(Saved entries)
*** Block opens ***

Lemma canonical_nat_digits s : canonical_nat s = true -> forallb is_digit s = true.
Proof. destruct s as [|c s]; [done|]. unfold canonical_nat. simpl. intros; bool_to_prop. by rewrite H, H1. Qed.

Lemma FormatUint_plain n : 0 <= n -> plain (FormatUint n).
Proof. intros. by apply digits_plain, canonical_nat_digits, FormatUint_canonical. Qed.

Lemma plain_app s t : plain s -> plain t -> plain (s ++ t).
Proof. intros Hs Ht. by rewrite forallb_app, Hs, Ht. Qed.

Lemma FormatInt_plain n : plain (FormatInt n).
Proof.
  unfold FormatInt. destruct (Z.ltb_spec n 0).
  - cbn [forallb]. by rewrite FormatUint_plain by lia.
  - by apply FormatUint_plain.
Qed.

#[export] Hint Resolve ascii_app plain_app plain_ascii FormatInt_plain plain_text : go.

*** Block closes ***

## Task
All of the lines above that carry the string "Proof" need to be found and copied.

## Answer
Proof. destruct s as [|c s]; [done|]. unfold canonical_nat. simpl. intros; bool_to_prop. by rewrite H, H1. Qed.
Proof. intros. by apply digits_plain, canonical_nat_digits, FormatUint_canonical. Qed.
Proof. intros Hs Ht. by rewrite forallb_app, Hs, Ht. Qed.
Proof.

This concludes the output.